● What needs to be done: Write out again the entries from the first line to the line that includes "Definition w_tunnel_inbox w", keeping both of those lines.

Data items
▬▬▬▬▬▬▬▬▬▬

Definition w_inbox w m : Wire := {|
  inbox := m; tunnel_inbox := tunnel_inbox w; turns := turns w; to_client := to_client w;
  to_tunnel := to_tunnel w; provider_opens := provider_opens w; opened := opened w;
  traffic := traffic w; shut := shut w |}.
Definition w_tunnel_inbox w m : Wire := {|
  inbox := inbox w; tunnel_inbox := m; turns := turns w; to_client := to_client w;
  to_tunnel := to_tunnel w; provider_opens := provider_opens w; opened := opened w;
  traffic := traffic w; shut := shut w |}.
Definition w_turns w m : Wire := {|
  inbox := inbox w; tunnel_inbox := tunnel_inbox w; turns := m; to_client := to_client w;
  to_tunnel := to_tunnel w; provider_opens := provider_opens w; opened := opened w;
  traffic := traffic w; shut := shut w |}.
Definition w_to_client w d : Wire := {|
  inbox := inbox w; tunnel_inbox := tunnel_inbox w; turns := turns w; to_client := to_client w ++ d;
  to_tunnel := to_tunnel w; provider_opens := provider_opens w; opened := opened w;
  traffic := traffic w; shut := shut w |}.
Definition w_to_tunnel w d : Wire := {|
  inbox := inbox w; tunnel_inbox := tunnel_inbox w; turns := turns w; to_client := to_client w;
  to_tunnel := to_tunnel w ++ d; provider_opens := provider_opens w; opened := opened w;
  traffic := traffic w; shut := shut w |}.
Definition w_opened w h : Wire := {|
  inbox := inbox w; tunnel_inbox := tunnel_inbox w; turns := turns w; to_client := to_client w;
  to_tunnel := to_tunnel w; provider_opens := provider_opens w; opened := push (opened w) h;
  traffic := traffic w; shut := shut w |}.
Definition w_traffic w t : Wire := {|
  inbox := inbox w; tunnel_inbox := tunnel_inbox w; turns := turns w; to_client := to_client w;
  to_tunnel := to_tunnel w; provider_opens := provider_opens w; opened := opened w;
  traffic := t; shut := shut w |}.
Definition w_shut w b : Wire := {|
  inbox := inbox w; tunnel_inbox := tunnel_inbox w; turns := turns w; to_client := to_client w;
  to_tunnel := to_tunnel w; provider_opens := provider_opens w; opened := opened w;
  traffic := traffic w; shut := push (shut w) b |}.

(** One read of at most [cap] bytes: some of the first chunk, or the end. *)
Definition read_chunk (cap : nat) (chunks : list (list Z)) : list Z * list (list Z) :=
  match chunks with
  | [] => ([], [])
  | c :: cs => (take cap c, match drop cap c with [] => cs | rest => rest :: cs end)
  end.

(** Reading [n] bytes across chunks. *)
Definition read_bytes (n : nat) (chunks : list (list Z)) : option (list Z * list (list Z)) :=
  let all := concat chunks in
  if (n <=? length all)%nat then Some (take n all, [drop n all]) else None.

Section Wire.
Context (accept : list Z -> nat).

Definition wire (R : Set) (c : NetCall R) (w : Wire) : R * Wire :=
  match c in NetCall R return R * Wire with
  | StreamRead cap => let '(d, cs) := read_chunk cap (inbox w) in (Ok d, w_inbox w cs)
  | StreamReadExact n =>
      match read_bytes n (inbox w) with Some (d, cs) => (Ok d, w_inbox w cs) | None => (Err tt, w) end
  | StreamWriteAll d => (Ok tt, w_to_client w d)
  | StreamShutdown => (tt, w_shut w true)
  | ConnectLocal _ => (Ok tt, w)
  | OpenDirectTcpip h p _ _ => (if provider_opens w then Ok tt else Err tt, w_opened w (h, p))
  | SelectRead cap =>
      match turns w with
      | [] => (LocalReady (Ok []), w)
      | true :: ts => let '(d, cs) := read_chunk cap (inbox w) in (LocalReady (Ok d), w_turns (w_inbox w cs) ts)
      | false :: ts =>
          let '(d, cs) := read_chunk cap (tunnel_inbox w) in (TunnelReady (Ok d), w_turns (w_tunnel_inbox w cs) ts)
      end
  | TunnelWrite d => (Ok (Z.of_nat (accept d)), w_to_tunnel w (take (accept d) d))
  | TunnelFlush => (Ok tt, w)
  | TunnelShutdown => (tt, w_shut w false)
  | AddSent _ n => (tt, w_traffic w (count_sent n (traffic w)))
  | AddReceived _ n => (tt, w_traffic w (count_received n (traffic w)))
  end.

▬▬▬▬▬▬▬▬▬▬

● Exercise solution:
Definition w_inbox w m : Wire := {|
  inbox := m; tunnel_inbox := tunnel_inbox w; turns := turns w; to_client := to_client w;
  to_tunnel := to_tunnel w; provider_opens := provider_opens w; opened := opened w;
  traffic := traffic w; shut := shut w |}.
Definition w_tunnel_inbox w m : Wire := {|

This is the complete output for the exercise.